PROBLEM REQUIREMENTS - Below are records; how many of their lines contain "isspace"? Reply with the number and no other words.
________________________________________
(** * WMML launcher: resolution-and-assembly pipeline of [WMML.py]

    A shallow embedding of the pure part of [WMML.py] (rule evaluation,
    library path resolution, classpath construction, argument templating,
    command synthesis and the glue of [launch_minecraft]) together with
    the properties its specification states about it.

    Conventions of the embedding.
    - A Python [str] is a [string]; a character is a code point below 256.
    - A JSON object that the code uses as a record is a [Record]: a key
      the code reads unconditionally is a field, a key whose presence the
      code tests ([in], [.get]) is an [option] field.
    - A list subscript that can raise is written in the [py] error monad;
      a [try]/[except] is a [match] on its result.
    - [pathlib.Path], [os.sep] and [os.pathsep] depend on the platform:
      they are the operations of the class [PathFlavour]; [Posix] is the
      instance for [PurePosixPath].
    - The environment is a parameter: [platform.machine()], the file
      system ([Path.exists], which answers or raises [OSError]), the
      descriptor loader, [subprocess.Popen] and [Thread.start], each of
      which returns or raises. *)

From Stdlib Require Import String Ascii List Bool ZArith Lia DecimalString.
Import ListNotations.
Open Scope string_scope.

(** ** Python string methods *)

Module PyStr.

(** [s.startswith(p)] *)
Definition startswith (s p : string) : bool := String.prefix p s.

(** [s.endswith(p)] *)
Definition endswith (s p : string) : bool :=
  (String.length p <=? String.length s)%nat &&
  String.eqb (String.substring (String.length s - String.length p)
                               (String.length p) s) p.

(** [sep.join(l)] *)
Definition join (sep : string) (l : list string) : string :=
  String.concat sep l.

(** [s.split(c)] for a separator [c] of one character: every call site
    of the program passes a one-character separator. *)
Fixpoint split (c : ascii) (s : string) : list string :=
  match s with
  | EmptyString => [EmptyString]
  | String a s' =>
      if Ascii.eqb a c then EmptyString :: split c s'
      else match split c s' with
           | h :: t => String a h :: t
           | [] => [String a EmptyString]
           end
  end.

(** The scan of [s.replace(old, new)] for a non-empty [old]: [skip]
    counts the characters of a match that are still to be passed over. *)
Fixpoint replace_scan (old new : string) (skip : nat) (s : string) : string :=
  match s with
  | EmptyString => EmptyString
  | String a s' =>
      match skip with
      | S k => replace_scan old new k s'
      | O =>
          if String.prefix old s
          then new ++ replace_scan old new (String.length old - 1) s'
          else String a (replace_scan old new O s')
      end
  end.

(** For an empty [old], Python inserts [new] before every character and
    at the end. *)
Fixpoint intersperse_all (new s : string) : string :=
  match s with
  | EmptyString => new
  | String a s' => new ++ String a (intersperse_all new s')
  end.

(** [s.replace(old, new)] *)
Definition replace (s old new : string) : string :=
  match old with
  | EmptyString => intersperse_all new s
  | String _ _ => replace_scan old new O s
  end.

(** [c.isspace()] for a code point below 256. *)
Definition isspace (c : ascii) : bool :=
  let n := nat_of_ascii c in
  ((9 <=? n) && (n <=? 13) || (28 <=? n) && (n <=? 32)
   || (n =? 133) || (n =? 160))%nat.

Fixpoint lstrip (s : string) : string :=
  match s with
  | EmptyString => EmptyString
  | String a s' => if isspace a then lstrip s' else s
  end.

Fixpoint rstrip (s : string) : string :=
  match s with
  | EmptyString => EmptyString
  | String a s' =>
      match rstrip s' with
      | EmptyString => if isspace a then EmptyString else String a EmptyString
      | r => String a r
      end
  end.

(** [s.strip()] *)
Definition strip (s : string) : string := rstrip (lstrip s).

(** [f'{n}'] for an [int]. *)
Definition of_int (n : Z) : string := NilZero.string_of_int (Z.to_int n).

End PyStr.

(** ** Exceptions and the error monad *)

Inductive exn : Type :=
| IndexError
| FileNotFoundError (path : string)
| JSONDecodeError
| OSError (message : string)
| RuntimeError (message : string).

(** [str(error)] *)
Definition exn_str (e : exn) : string :=
  match e with
  | IndexError => "list index out of range"
  | FileNotFoundError p =>
      "[Errno 2] No such file or directory: '" ++ p ++ "'"
  | JSONDecodeError => "Expecting value: line 1 column 1 (char 0)"
  | OSError message => message
  | RuntimeError message => message
  end.

Inductive py (A : Type) : Type :=
| Ok (a : A)
| Raise (e : exn).
Arguments Ok {A} a.
Arguments Raise {A} e.

Definition bind {A B : Type} (m : py A) (k : A -> py B) : py B :=
  match m with
  | Ok a => k a
  | Raise e => Raise e
  end.

Notation "x <- m ;; k" := (bind m (fun x => k))
  (at level 61, m at next level, right associativity).

(** [l[i]] *)
Definition subscript {A : Type} (l : list A) (i : nat) : py A :=
  match nth_error l i with
  | Some a => Ok a
  | None => Raise IndexError
  end.

(** [d.get(k)] on a dict with string keys, [None] when [k not in d]. *)
Fixpoint dict_get {V : Type} (d : list (string * V)) (k : string) : option V :=
  match d with
  | [] => None
  | (k', v) :: d' => if String.eqb k' k then Some v else dict_get d' k
  end.

(** The two output streams of a process. *)
Inductive Stream : Type :=
| Stdout
| Stderr.

(** ** Platform: [pathlib], [os.sep], [os.pathsep] *)

Class PathFlavour : Type := {
  Path : Type;
  sep : string;                          (* os.sep *)
  pathsep : string;                      (* os.pathsep *)
  path_of : string -> Path;              (* Path(s) *)
  truediv : Path -> string -> Path;      (* p / s *)
  path_str : Path -> string;             (* str(p) *)
  is_absolute : Path -> bool             (* p.is_absolute() *)
}.

Declare Scope path_scope.
Delimit Scope path_scope with path.
Notation "p / s" := (truediv p s) : path_scope.

(** [str(p)] is never the empty string ([pathlib] prints the empty path
    as a dot). *)
Definition str_nonempty (F : PathFlavour) : Prop :=
  forall p : Path, path_str p <> "".

(** [PurePosixPath].  As in [pathlib], a path keeps the text it was
    built from; joining is [posixpath.join], and the text is parsed into
    a root (empty, one slash or two slashes) and components (without the
    empty ones and the dots) when the path is printed. *)
Module PosixPath.

Definition t : Type := string.

Fixpoint lstrip_sep (s : string) : string :=
  match s with
  | String "/" s' => lstrip_sep s'
  | _ => s
  end.

Definition keep_part (x : string) : bool :=
  negb (String.eqb x "") && negb (String.eqb x ".").

Definition root (p : t) : string :=
  let lead := String.length p - String.length (lstrip_sep p) in
  if (lead =? 0)%nat then ""
  else if (lead =? 2)%nat then "//" else "/".

Definition parts (p : t) : list string :=
  filter keep_part (PyStr.split "/" (lstrip_sep p)).

(** [posixpath.join(p, s)] *)
Definition join (p : t) (s : string) : t :=
  if PyStr.startswith s "/" then s
  else if String.eqb p "" || PyStr.endswith p "/" then p ++ s
  else p ++ "/" ++ s.

Definition str (p : t) : string :=
  match root p, parts p with
  | EmptyString, [] => "."
  | r, ps => r ++ PyStr.join "/" ps
  end.

Definition absolute (p : t) : bool := negb (String.eqb (root p) "").

End PosixPath.

#[export] Instance Posix : PathFlavour := {|
  Path := PosixPath.t;
  sep := "/";
  pathsep := ":";
  path_of := fun s => s;
  truediv := PosixPath.join;
  path_str := PosixPath.str;
  is_absolute := PosixPath.absolute
|}.

(** ** Data model: the JSON objects the code reads *)

(** [rule['os']]: [name] is read unconditionally, [arch] is tested. *)
Record OsConstraint : Type := {
  os_name : string;
  os_arch : option string
}.

(** An element of [lib['rules']]. *)
Record Rule : Type := {
  action : string;
  os : option OsConstraint
}.

(** An element of [version_json['libraries']]; [natives] maps a platform
    name to a classifier. *)
Record LibraryEntry : Type := {
  name : string;
  rules : option (list Rule);
  natives : option (list (string * string))
}.

(** An element of [version_json['arguments']['game']]: a string, or
    anything else (a conditional object). *)
Inductive GameArg : Type :=
| ArgStr (s : string)
| ArgOther.

Record Arguments : Type := {
  game : option (list GameArg)
}.

Record VersionDescriptor : Type := {
  id : string;
  mainClass : string;
  assets : option string;
  libraries : option (list LibraryEntry);
  minecraftArguments : option string;
  arguments : option Arguments
}.

(** The value under [options['memory']]: [None] or an [int]. *)
Inductive PyMemory : Type :=
| MemNone
| MemInt (n : Z).

Record Options : Type := {
  java_path : string;
  memory : option PyMemory;
  use_system_memory : option bool
}.

(** Truth value of a memory value in [if ... and memory]. *)
Definition memory_truthy (m : PyMemory) : bool :=
  match m with
  | MemNone => false
  | MemInt n => negb (n =? 0)%Z
  end.

(** [f'{memory}'] *)
Definition memory_str (m : PyMemory) : string :=
  match m with
  | MemNone => "None"
  | MemInt n => PyStr.of_int n
  end.

(** Truth value of an [Optional[str]] in [if lib_path]. *)
Definition path_truthy (p : option string) : bool :=
  match p with
  | None => false
  | Some s => negb (String.eqb s "")
  end.

(** The double-quote character, as a string. *)
Definition dquote : string := String (ascii_of_nat 34) EmptyString.

(** ** The pipeline of [WMML.py] *)

Section Pipeline.

Context {F : PathFlavour}.
Variable machine : string.                (* platform.machine() *)
(** [Path(s).exists()]: the truth value, or the [OSError] it raises. *)
Variable file_exists : string -> py bool.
________________________________________
TASK ANSWER - 4